Touring with Michael and "Rock in Rio" music festival 
George Michael called Moffett to tour with him on his Cover to Cover tour (15.1.1991 – 31.10.1991) totaling 30 shows and which took place in the United Kingdom, Brazil, Japan, Canada and the United States. Moffett also performed with Michael at the Rock in Rio Music Festival, which is a recurring music festival in Rio de Janeiro, Brazil.

Janet Jackson 
He toured with Janet Jackson on her janet. World Tour (24.11.1993 – 22.4.1995). The tour took place throughout North America, Europe, Asia, and Australia. Moffett did the first leg of the tour with Jackson.

Michael Jackson's solo career 

Moffett continued to perform with Michael Jackson throughout the duration of his solo career on various shows and tours such as his performance on the 30th Annual Grammy Awards in 1988 with the songs "The Way You Make Me Feel" and "Man in the Mirror" and joined Jackson on his third and final tour, the HIStory World Tour (7.9.1996 – 15.10.1997). He also drummed for the Michael Jackson: 30th Anniversary Celebration shows at the Madison Square Garden in New York City on September 7 and 10, 2001 and United We Stand: What More Can I Give benefit concert led by Jackson himself in Washington D.C. among several others on October 21, 2001.

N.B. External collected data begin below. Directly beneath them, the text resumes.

(** Number of answers a review has. *)
Definition answers_for (d : DB) (review_id : string) : nat :=
  length (filter (answer_of_review review_id) (answers d)).

(** One review has at most one answer. *)
Definition one_answer_per_review (d : DB) : Prop :=
  forall review_id, (answers_for d review_id <= 1)%nat.

End Props.

Module ModelProps.

Import PyStr Re.

(** The time of day the specification asks for: two ASCII digits, a
    colon, two ASCII digits, the hour from 00 to 23 and the minute from
    00 to 59, and nothing else. *)
Definition ascii_digit (c : codepoint) : bool :=
  (chr "0" <=? c)%N && (c <=? chr "9")%N.

Definition digit_value (c : codepoint) : N := (c - chr "0")%N.

Definition is_hh_mm (s : str) : bool :=
  match s with
  | [h1; h2; c; m1; m2] =>
      ascii_digit h1 && ascii_digit h2 && (c =? chr ":")%N
      && ascii_digit m1 && ascii_digit m2
      && (10 * digit_value h1 + digit_value h2 <=? 23)%N
      && (10 * digit_value m1 + digit_value m2 <=? 59)%N
  | _ => false
  end.

(** What the two groups of the pattern admit, character by character. *)
Definition hour_ok `{U : UnicodeDb} (h1 h2 : codepoint) : bool :=
  (((h1 =? chr "0") || (h1 =? chr "1"))%N && isdecimal h2)
  || ((h1 =? chr "2")%N && ((chr "0" <=? h2) && (h2 <=? chr "3"))%N).

Definition minute_ok `{U : UnicodeDb} (m1 m2 : codepoint) : bool :=
  ((chr "0" <=? m1) && (m1 <=? chr "5"))%N && isdecimal m2.
(** Removing a node from the container that holds it keeps the link. *)
Lemma removeChild_keeps_link P C s :
  linked s -> tidy s -> C ∈ children (container s P) ->
  linked (final (removeChild P [C] s)) /\ tidy (final (removeChild P [C] s))
  /\ parent (container (final (removeChild P [C] s)) C) = None.
Proof.
  intros Hlinked Htidy Hin.
  change (removeChild P [C] s) with (removeChild1 P C s).
  destruct (remove_item_spec C _ (Htidy P)) as [Hnd Hmem].
  split; [|split].
  - intros p n.
    destruct (removeChild1_links P C s n) as [-> _].
    destruct (removeChild1_links P C s p) as [_ ->].
    destruct (decide (n = C)) as [->|Hn]; destruct (decide (p = P)) as [->|Hp].
    + split; [|done]. intros HC. apply Hmem in HC. tauto.
    + split; [|done]. intros HC. apply Hlinked in HC. apply Hlinked in Hin. congruence.
    + split.
      * intros Hn'. apply Hmem in Hn' as [Hn' _]. by apply Hlinked.
      * intros Hn'. apply Hmem. split; [by apply Hlinked|done].
    + apply Hlinked.
  - intros p. destruct (removeChild1_links P C s p) as [_ ->].
    destruct (decide (p = P)); [done|apply Htidy].
  - destruct (removeChild1_links P C s C) as [-> _]. by rewrite decide_True.
Qed.

Lemma deprecation_check_runs P s :
  exists s0, deprecation_check P s = Ok tt s0 /\ forall m, container s0 m = container s m.
Proof.
  unfold deprecation_check. rewrite bind_getC.
  destruct (allowChildren (container s P)); [by exists s|].
  by exists (log EvDeprecation s).
Qed.

Lemma links_addChild_helper m x y g child :
  forall s, parent (container s m) = x /\ children (container s m) = y ->
            parent (container (RenderGroup_addChild g child s) m) = x
            /\ children (container (RenderGroup_addChild g child s) m) = y.
Proof.
  intros s [Hp Hk]. destruct (container_addChild_helper_links g child s m) as [-> ->].
  done.
Qed.
(** * Boolean algebra and Karnaugh-map simulator: the core of [script.js]

    A shallow embedding of the tokenizer, the shunting-yard parser, the RPN
    evaluator, the Quine-McCluskey minimizer, the K-map layout generator and
    the truth-table generator, followed by the properties established for
    them.

    Conventions.
    - JavaScript strings are [string]s whose characters are 8-bit code units
      (Latin-1); [s[i]] out of range is [undefined], modelled by [None].
    - JavaScript arrays are lists.  An operator stack or value stack keeps its
      top at the head of the list; arrays that are only pushed to keep their
      elements in push order.
    - A JavaScript [Set] whose iteration order is observed is a duplicate-free
      list in insertion order; a [Set] only queried with [has]/[size] is a
      [gset].  A plain object used as a dictionary is a [gmap], except where
      its keys are enumerated, where it is an association list kept in the
      enumeration order of the engine (ascending integer keys).
    - An environment, which is keyed by names, is a [gmap] of its own
      properties together with the members that every plain object inherits
      from [Object.prototype] (section 4).
    - [throw new Error(...)] is the [Err] case of [outcome]. *)

From Stdlib Require Import ZArith String Ascii Bool.
From stdpp Require Import gmap strings list sorting.

Local Open Scope string_scope.
Local Open Scope list_scope.
Local Open Scope nat_scope.

(** ** Errors *)

Inductive eval_error :=
  | UndefinedVariable (v : string)
  | InsufficientOperands (op : string)
  | InvalidExpression
  | UnknownOperator (op : string).

Inductive parse_error :=
  | UnmatchedRightParen
  | UnbalancedParens.

Inductive error :=
  | LexError (pos : nat) (ch : ascii)
  | ParseError (e : parse_error)
  | EvalError (e : eval_error).

Inductive outcome (A : Type) :=
  | Ok (a : A)
  | Err (e : error).
Arguments Ok {A} a.
Arguments Err {A} e.

Definition rbind {A B} (r : outcome A) (k : A -> outcome B) : outcome B :=
  match r with
  | Ok a => k a
  | Err e => Err e
  end.

Notation "x <-! r ; k" := (rbind r (fun x => k))
  (at level 100, r at next level, right associativity).

(** ** 1. Constants and utilities *)

Definition GRAY2 : list Z := [0; 1]%Z.
Definition GRAY4 : list Z := [0; 1; 3; 2]%Z.

(** [n.toString(2)] for a non-negative integer. *)
Fixpoint pos_toString2 (p : positive) (acc : string) : string :=
  match p with
  | xH => String "1" acc
  | xO p' => pos_toString2 p' (String "0" acc)
  | xI p' => pos_toString2 p' (String "1" acc)
  end.

Definition toString2 (n : nat) : string :=
  match N.of_nat n with
  | N0 => "0"
  | Npos p => pos_toString2 p ""
  end.

Fixpoint repeat_char (c : ascii) (k : nat) : string :=
  match k with
  | O => ""
  | S k' => String c (repeat_char c k')
  end.

Definition padStart (s : string) (width : nat) (c : ascii) : string :=
  repeat_char c (width - String.length s) +:+ s.

Definition toBin (n width : nat) : string := padStart (toString2 n) width "0".

(** 32-bit integer operators: [x << k], [x >> k], [x & y], [x | y]. *)
Definition toInt32 (x : Z) : Z :=
  ((x + 2 ^ 31) mod 2 ^ 32 - 2 ^ 31)%Z.
Definition shl32 (x k : Z) : Z := toInt32 (Z.shiftl (toInt32 x) (k mod 32)).
Definition shr32 (x k : Z) : Z := Z.shiftr (toInt32 x) (k mod 32).
Definition and32 (x y : Z) : Z := Z.land (toInt32 x) (toInt32 y).
Definition or32 (x y : Z) : Z := Z.lor (toInt32 x) (toInt32 y).

(** ** 2. Tokenizer *)

Record op_tok := mkOp {
  op_value : string;
  unary : bool;
  postfix : bool;
  precedence : nat;
  associativity : string;
  implicit : bool
}.

Inductive token :=
  | NUM (value : Z)
  | VAR (value : string)
  | OP (o : op_tok)
  | LP
  | RP.

Definition char_code (c : ascii) : nat := nat_of_ascii c.

(** [\s] restricted to 8-bit code units. *)
Definition is_whitespace (c : ascii) : bool :=
  let n := char_code c in
  ((9 <=? n) && (n <=? 13)) || (n =? 32) || (n =? 160).

(** [/[A-Za-z]/.test(ch)] *)
Definition is_letter (c : ascii) : bool :=
  let n := char_code c in
  ((65 <=? n) && (n <=? 90)) || ((97 <=? n) && (n <=? 122)).

Definition toUpperCase (c : ascii) : ascii :=
  let n := char_code c in
  if (97 <=? n) && (n <=? 122) then ascii_of_nat (n - 32) else c.

(** [raw.replace(/\s+/g, '')] *)
Fixpoint strip_whitespace (raw : string) : string :=
  match raw with
  | EmptyString => EmptyString
  | String c rest =>
      if is_whitespace c then strip_whitespace rest
      else String c (strip_whitespace rest)
  end.

Definition postfix_not : token :=
  OP (mkOp "NOT" true true 4 "right" false).
Definition prefix_not : token :=
  OP (mkOp "NOT" true false 4 "right" false).
Definition binary_op (op : string) (prec : nat) : token :=
  OP (mkOp op false false prec "left" false).
Definition implicit_and : token :=
  OP (mkOp "AND" false false 3 "left" true).

Definition char_string (c : ascii) : string := String c EmptyString.

(** The scanning loop of [tokenize]: [src] is the part of the stripped input
    from index [i] on, [tokens] what has been pushed so far.  The inner
    [quotes] is the [while (src[i] === "'")] loop. *)
Fixpoint tokenize_loop (src : string) (i : nat) (tokens : list token)
    {struct src} : outcome (list token) :=
  match src with
  | EmptyString => Ok tokens
  | String ch rest =>
      if Ascii.eqb ch "0" || Ascii.eqb ch "1" then
        tokenize_loop rest (S i)
          (tokens ++ [NUM (if Ascii.eqb ch "1" then 1 else 0)])
      else if is_letter ch then
        let tokens := tokens ++ [VAR (char_string (toUpperCase ch))] in
        (fix quotes (s : string) (i negCount : nat) {struct s} :=
           let finish :=
             tokenize_loop s i
               (if Nat.odd negCount then tokens ++ [postfix_not] else tokens) in
           match s with
           | EmptyString => finish
           | String c s' =>
               if Ascii.eqb c "'" then quotes s' (S i) (S negCount)
               else finish
           end) rest (S i) 0
      else if Ascii.eqb ch "(" then tokenize_loop rest (S i) (tokens ++ [LP])
      else if Ascii.eqb ch ")" then tokenize_loop rest (S i) (tokens ++ [RP])
      else if Ascii.eqb ch "!" || Ascii.eqb ch "~" then
        tokenize_loop rest (S i) (tokens ++ [prefix_not])
      else if Ascii.eqb ch "&" || Ascii.eqb ch "*" || Ascii.eqb ch "+"
              || Ascii.eqb ch "|" || Ascii.eqb ch "^" then
        let op :=
          if Ascii.eqb ch "&" || Ascii.eqb ch "*" then "AND"
          else if Ascii.eqb ch "+" || Ascii.eqb ch "|" then "OR"
          else "XOR" in
        let prec :=
          if String.eqb op "OR" then 1 else if String.eqb op "XOR" then 2 else 3 in
        tokenize_loop rest (S i) (tokens ++ [binary_op op prec])
      else Err (LexError i ch)
  end.
(** Modelled from the spec: [safe_to_snap] of [curator.utils]: poll the
    repository for a snapshot in progress, at most [retry_count] times,
    waiting [retry_interval] seconds between two polls; [True] as soon as
    a poll finds the repository idle, [False] when it is busy at every
    poll. *)
Fixpoint safe_to_snap_polls {O} (c : client_ref) (repository : string)
    (retry_interval : Z) (polls : nat) : M O bool :=
  match polls with
  | 0 => ret false
  | S polls' =>
      busy <- snapshot_in_progress c repository ;;
      if busy then
        match polls' with
        | 0 => ret false
        | S _ =>
            sleep retry_interval ;;
            safe_to_snap_polls c repository retry_interval polls'
        end
      else ret true
  end.

Definition safe_to_snap {O} (c : client_ref) (repository : string)
    (retry_interval retry_count : Z) : M O bool :=
  safe_to_snap_polls c repository retry_interval (Z.to_nat retry_count).

End Model.

(** Modelled from the spec: the filters [filter_closed] and
    [filter_forceMerged] of the identifier collection replace the working
    identifiers in place; what they keep is the collection's business and
    is left to the environment. *)
Definition run_filter {O} (E : Env) (what : filter_kind)
    (before : list string) : M O (list string) :=
  fun w =>
    let r :=
      match what with
      | FilterClosed => ilo_filter_closed E (trace w) before
      | FilterForceMerged n => ilo_filter_forceMerged E (trace w) n before
      end in
    (r, World (self w) (trace w ++ [EvFilter what before r])).
(** * vumi.workers.blinkenlights.metrics: a shallow embedding

    The metrics pipeline of [vumi/workers/blinkenlights/metrics.py]:
    [TimeBucketPublisher], [MetricAggregator] and [GraphitePublisher].
    The source is Python 2; its values are dynamically typed, so the
    embedding carries a small universe of Python values, the exceptions the
    interpreter raises on them, and a state-and-exception monad in which the
    methods are written statement by statement. *)

From Stdlib Require Import ZArith List String Ascii Bool Lia DecimalString.
From Stdlib Require Import Floats.SpecFloat.
Import ListNotations.

Local Open Scope string_scope.
Local Open Scope Z_scope.

Set Warnings "-register-all".

(** ** Python values *)

Module Py.

(** Exceptions raised by the interpreter on the operations the source uses. *)
Inductive exn : Type :=
| TypeError
| ValueError
| KeyError
| AttributeError
| ZeroDivisionError
| OverflowError
| AssertionError.

Inductive outcome (A : Type) : Type :=
| Ret (a : A)
| Raise (e : exn).
Arguments Ret {A} a.
Arguments Raise {A} e.

Definition obind {A B} (o : outcome A) (k : A -> outcome B) : outcome B :=
  match o with
  | Ret a => k a
  | Raise e => Raise e
  end.

(** A Python [float] is an IEEE-754 binary64 number. *)
Definition prec : Z := 53.
Definition emax : Z := 1024.

(** Numbers: [int]/[long] (unbounded) and [float]. *)
Inductive num : Type :=
| Int (z : Z)
| Float (f : spec_float).

(** The values that reach the workers as elements of a datapoint's [values]:
    numbers, strings, tuples and (after JSON decoding) lists. *)
Inductive value : Type :=
| VNum (n : num)
| VStr (s : string)
| VTuple (xs : list value)
| VList (xs : list value).

(** [float(z)]: the nearest binary64, ties to even. *)
Definition float_of_Z (z : Z) : spec_float :=
  binary_normalize prec emax z 0 false.

Definition is_inf (f : spec_float) : bool :=
  match f with S754_infinity _ => true | _ => false end.

Definition is_fzero (f : spec_float) : bool :=
  match f with S754_zero _ => true | _ => false end.

(** Conversion of an [int] operand in mixed arithmetic; CPython raises
    [OverflowError] when the integer is too large for a float. *)
Definition to_float (n : num) : outcome spec_float :=
  match n with
  | Float f => Ret f
  | Int z => let f := float_of_Z z in
             if is_inf f then Raise OverflowError else Ret f
  end.

(** Python 2 [/]: floor division on two ints, true division as soon as one
    operand is a float. *)
Definition num_div (a b : num) : outcome num :=
  match a, b with
  | Int x, Int y =>
      if y =? 0 then Raise ZeroDivisionError else Ret (Int (x / y))
  | _, _ =>
      obind (to_float a) (fun fa =>
      obind (to_float b) (fun fb =>
      if is_fzero fb then Raise ZeroDivisionError
      else Ret (Float (SFdiv prec emax fa fb))))
  end.

Definition num_sub (a b : num) : outcome num :=
  match a, b with
  | Int x, Int y => Ret (Int (x - y))
  | _, _ =>
      obind (to_float a) (fun fa =>
      obind (to_float b) (fun fb =>
      Ret (Float (SFsub prec emax fa fb))))
  end.

Definition num_mul (a b : num) : outcome num :=
  match a, b with
  | Int x, Int y => Ret (Int (x * y))
  | _, _ =>
      obind (to_float a) (fun fa =>
      obind (to_float b) (fun fb =>
      Ret (Float (SFmul prec emax fa fb))))
  end.

(** Exact comparison of an int with a float, as CPython does it: the float
    [(-1)^s * m * 2^e] is compared with [z] over the integers. *)
Definition cmp_Z_float (z : Z) (f : spec_float) : option comparison :=
  match f with
  | S754_nan => None
  | S754_infinity s => Some (if s then Gt else Lt)
  | S754_zero _ => Some (z ?= 0)
  | S754_finite s m e =>
      let sm := if s then Z.neg m else Z.pos m in
      Some (if 0 <=? e then z ?= sm * 2 ^ e else z * 2 ^ (- e) ?= sm)
  end.
(** X1: whatever the costs and the heuristic are, a result of
    [astar_path] is a sequence of nodes that starts at the source, ends at
    the target and follows edges of the graph. *)
Theorem astar_path_returns_path fuel G s t h ws path :
  astar_path fuel G s t h ws = Ok path → is_path G s t path.
Proof.
  intros (_ & _ & w & _ & Hsearch)%astar_path_Ok_search.
  destruct (search_Ok_inv (structure_inv G s) _ _ _ _ _ _ _ _
              (λ st0 e rest st1 Hi Hpop Hb,
                 structure_body _ G s w _ t st0 e rest st1 Hi Hpop Hb)
              (structure_init G s) Hsearch)
    as (st' & e & rest & Hinv & Hpop & Hn & Hrec).
  by eapply found_is_path.
Qed.


(** X3: a failure of [astar_path] is the failure of [astar_path_length]. *)
Theorem astar_path_length_fails_alike fuel G s t h ws err :
  astar_path fuel G s t h ws = Raise err →
  astar_path_length fuel G s t h ws = Raise err.
Proof.
  unfold astar_path_length.
  destruct (decide (¬ has_node G s ∨ ¬ has_node G t)) as [Hm|Hn].
  { rewrite astar_path_missing by done. by intros [= <-]. }
  assert (has_node G s ∧ has_node G t) as [Hs Ht]
    by (split; apply dec_stable; tauto).
  rewrite astar_path_nodes by done.
  destruct (_weight_function G ws) as [w| |] eqn:Hw; simpl;
    [|by intros [= <-]|by intros [=]].
  rewrite astar_path_nodes by done. simpl. by intros ->.
Qed.

(** X4: from a node to itself the length is 0, for every heuristic and
    every cost function that the weight specification resolves to. *)
Theorem astar_path_length_source_is_target fuel G s h ws w :
  has_node G s → _weight_function G ws = Ok w →
  astar_path_length (S fuel) G s s h ws = Ok 0.
Proof.
  intros Hs Hw. unfold astar_path_length.
  destruct (decide (¬ has_node G s ∨ ¬ has_node G s)) as [[?|?]|_];
    [done..|].
  rewrite Hw. simpl. rewrite astar_path_nodes by done. simpl.
  unfold step, body. simpl. by rewrite decide_True.
Qed.

End outcomes.

(** ** Attribute weights, the enqueued table and the accumulated cost *)

Section tables.
Context {Node : Type} `{Countable Node}.
Implicit Types (G : Graph (Node:=Node)) (st : state (Node:=Node))
  (e : entry (Node:=Node)) (rest : list (entry (Node:=Node)))
  (s t v p cur nb u : Node) (l path : list Node).

Lemma list_find_key (nbrs : list (Node * gmap string Qc)) nd :
  NoDup (nbrs.*1) → nd ∈ nbrs →
  ∃ i, list_find (λ q, q.1 = nd.1) nbrs = Some (i, nd).
Proof.
  induction nbrs as [|x nbrs IH]; simpl; [by intros _ ?%elem_of_nil|].
  intros [Hx Hnd]%NoDup_cons [->|Hin]%elem_of_cons.
  - exists O. by rewrite decide_True.
  - rewrite decide_False.
    + destruct (IH Hnd Hin) as [i ->]. by exists (S i).
    + intros Heq. apply Hx. rewrite Heq. by apply list_elem_of_fmap_2.
Qed.
Lemma mapM_array_Forall2 (f : value → result value) (l r : list value) :
  (ws ← mapM f l; Ok (VArr ws)) = Ok (VArr r) ↔ Forall2 (λ x w, f x = Ok w) l r.
Proof.
  rewrite <- mapM_Forall2. destruct (mapM f l) as [ws|e]; cbn [mbind result_bind].
  - split; [by intros [= ->] | by intros [= ->]].
  - split; discriminate.
Qed.

(** C3: an [arrayValue] whose [values] member is an array is decoded
    element by element, in order, by both versions of the decoder. When the
    [values] member is absent the decoder of the second version returns the
    empty array, and the decoder of [converter.ts] returns [null]. *)
Theorem arrayValue_without_values :
  (∀ l r, convertFromFirestoreValue (obj1 "arrayValue" (obj1 "values" (VArr l)))
          = Ok (VArr r)
          ↔ Forall2 (λ x w, convertFromFirestoreValue x = Ok w) l r)
  ∧ (∀ l r, Variant.convertFromFirestoreValue
              (obj1 "arrayValue" (obj1 "values" (VArr l))) = Ok (VArr r)
            ↔ Forall2 (λ x w, Variant.convertFromFirestoreValue x = Ok w) l r)
  ∧ Variant.convertFromFirestoreValue (obj1 "arrayValue" (VObj Plain ∅))
    = Ok (VArr [])
  ∧ convertFromFirestoreValue (obj1 "arrayValue" (VObj Plain ∅)) = Ok VNull.
Proof.
  split; [|split; [|split]].
  - intros l r. rewrite decode_arrayValue. apply mapM_array_Forall2.
  - intros l r. unfold obj1. rewrite Variant_decode_object.
    apply mapM_array_Forall2.
  - vm_compute. reflexivity.
  - vm_compute. reflexivity.
Qed.

(** ** The document wrappers *)

(** C9: the [fields] of the document that [convertToFirestoreDocument]
    returns have exactly the keys of the input, each with the encoding of
    the input's value; a document is returned whenever the encoder returns
    on every value of the input. *)
Theorem document_encode_key_set (data : gmap string value) :
  (∀ doc, convertToFirestoreDocument data = Ok doc →
     dom (doc_fields doc) = dom data
     ∧ ∀ key v, data !! key = Some v →
         ∃ w, convertToFirestoreValue v = Ok w ∧ doc_fields doc !! key = Some w)
  ∧ ((∀ key v, data !! key = Some v → encodable v) →
     ∃ doc, convertToFirestoreDocument data = Ok doc).
Proof.
  unfold convertToFirestoreDocument. split.
  - intros doc.
    destruct (obj_mapM convertToFirestoreValue data) as [fs|e] eqn:Hfs;
      cbn [mbind result_bind]; [|discriminate].
    intros [= <-]. cbn [doc_fields]. apply obj_mapM_related in Hfs. split.
    + by eapply fields_related_dom.
    + intros key v Hv. specialize (Hfs key). by rewrite Hv in Hfs.
  - intros Hdata.
    destruct (obj_mapM_total convertToFirestoreValue data) as [fs ->].
    { intros key v Hv. apply encode_encodable. by eapply Hdata. }
    by eexists.
Qed.

Lemma last_segment_no_slash s acc :
  has_slash s = false → last_segment acc s = acc +:+ s.
Proof.
  revert acc. induction s as [|c s IH]; intros acc; cbn [has_slash last_segment].
  - intros _. unfold String.app. induction acc; [done|]. cbn. by f_equal.
  - destruct (Ascii.eqb c "/"); [discriminate|]. cbn [orb]. intros Hs.
    rewrite IH by done. unfold String.app.
    induction acc; cbn; [done|]. by f_equal.
Qed.

(** The identifier is what follows the last [/] of the resource name. *)
Lemma getDocumentId_last_segment prefix s :
  has_slash s = false → getDocumentId (prefix +:+ "/" +:+ s) = s.
Proof.
  intros Hs. unfold getDocumentId.
  enough (∀ acc, last_segment acc (prefix +:+ "/" +:+ s) = s) as Hacc by apply Hacc.
  induction prefix as [|c p IH]; intros acc.
  - change ("" +:+ "/" +:+ s) with (String "/" s). cbn [last_segment Ascii.eqb].
    by rewrite last_segment_no_slash.
  - change (String c p +:+ "/" +:+ s) with (String c (p +:+ "/" +:+ s)).
    cbn [last_segment]. destruct (Ascii.eqb c "/"); apply IH.
Qed.

Lemma decode_document_with_fields doc fs :
  fields doc = Some fs →
  (∀ key w, fs !! key = Some w → ∃ v, convertFromFirestoreValue w = Ok v) →
  ∃ r, obj_mapM convertFromFirestoreValue fs = Ok r
       ∧ convertFromFirestoreDocument doc
         = Ok (<["id" := VStr (getDocumentId (name doc))]> r).
Proof.
  intros Hfs Hdec. unfold convertFromFirestoreDocument. rewrite Hfs.
  destruct (obj_mapM_total convertFromFirestoreValue fs Hdec) as [r Hr].
  exists r. by rewrite Hr.
Qed.

(** C8, amended: [convertFromFirestoreDocument] returns a mapping that
    holds every field of [fields] other than one named [id], decoded, and
    an [id] member equal to the last segment of the resource name, and
    nothing else; without [fields] it holds the [id] member only. *)
Theorem document_decode_fields_and_id (doc : FirestoreResponse) :
  (fields doc = None →
     convertFromFirestoreDocument doc
     = Ok {[ "id" := VStr (getDocumentId (name doc)) ]})
  ∧ (∀ fs, fields doc = Some fs →
       (∀ key w, fs !! key = Some w → ∃ v, convertFromFirestoreValue w = Ok v) →
       ∃ out, convertFromFirestoreDocument doc = Ok out
         ∧ out !! "id" = Some (VStr (getDocumentId (name doc)))
         ∧ decoded_fields convertFromFirestoreValue (delete "id" fs) out
         ∧ dom out = {[ "id" ]} ∪ dom (delete "id" fs))
  ∧ (∀ prefix s, has_slash s = false → getDocumentId (prefix +:+ "/" +:+ s) = s)
  ∧ convertFromFirestoreDocument doc1_without_fields = Ok {[ "id" := VStr "doc1" ]}
  ∧ convertFromFirestoreDocument doc1_with_fields
    = Ok {[ "n" := VStr "x"; "id" := VStr "doc1" ]}.
Proof.
  split; [|split; [|split; [|split]]].
  - intros Hnone. unfold convertFromFirestoreDocument. by rewrite Hnone.
  - intros fs Hfs Hdec.
    destruct (decode_document_with_fields doc fs Hfs Hdec) as (r & Hr & ->).
    apply obj_mapM_related in Hr. eexists. split; [reflexivity|]. split; [|split].
    + apply lookup_insert_eq.
    + intros key w. rewrite lookup_delete_Some. intros [Hne Hw].
      rewrite lookup_insert_ne by done.
      specialize (Hr key). by rewrite Hw in Hr.
    + rewrite dom_insert_L, (fields_related_dom _ _ _ Hr).
      rewrite dom_delete_L. apply set_eq. intros key.
      rewrite !elem_of_union, elem_of_difference, !elem_of_singleton.
      destruct (decide (key = "id")); tauto.
  - apply getDocumentId_last_segment.
  - vm_compute. reflexivity.
  - vm_compute. reflexivity.
Qed.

Michael Jackson: 30th anniversary celebration 
Moffett drummed for The Michael Jackson: 30th Anniversary Celebration which took place on September 7 and 10, 2001. The concerts aired as a two-hour television special on CBS, honoring Michael Jackson's thirtieth year as a solo artist. The television special included footages from both shows. Moffett drummed with the rest of the band on the balcony right above the performers. Some of the guests and performers included Marlon Brando, Elizabeth Taylor, Macaulay Culkin, Slash, Liza Minnelli, Destiny's Child, Britney Spears, Gloria Estefan, Ray Charles, Chris Tucker, Usher, and more.

Michael Jackson and Diana Ross collaboration 
Jackson asked Moffett to collaborate on a song he wrote for Diana Ross titled "Muscles". Moffett played both drums and percussions on the track. The song was named after Jackson's pet snake and released in 1982. It was an instant hit and reached #10 on the Billboard Hot 100.

"This Is It" rehearsals and film 
Moffett was supposed to perform on Jackson's This Is It Tour (13.7.2009 – 6.3.2010), rehearsing for months, but it never happened as Jackson died before its launch.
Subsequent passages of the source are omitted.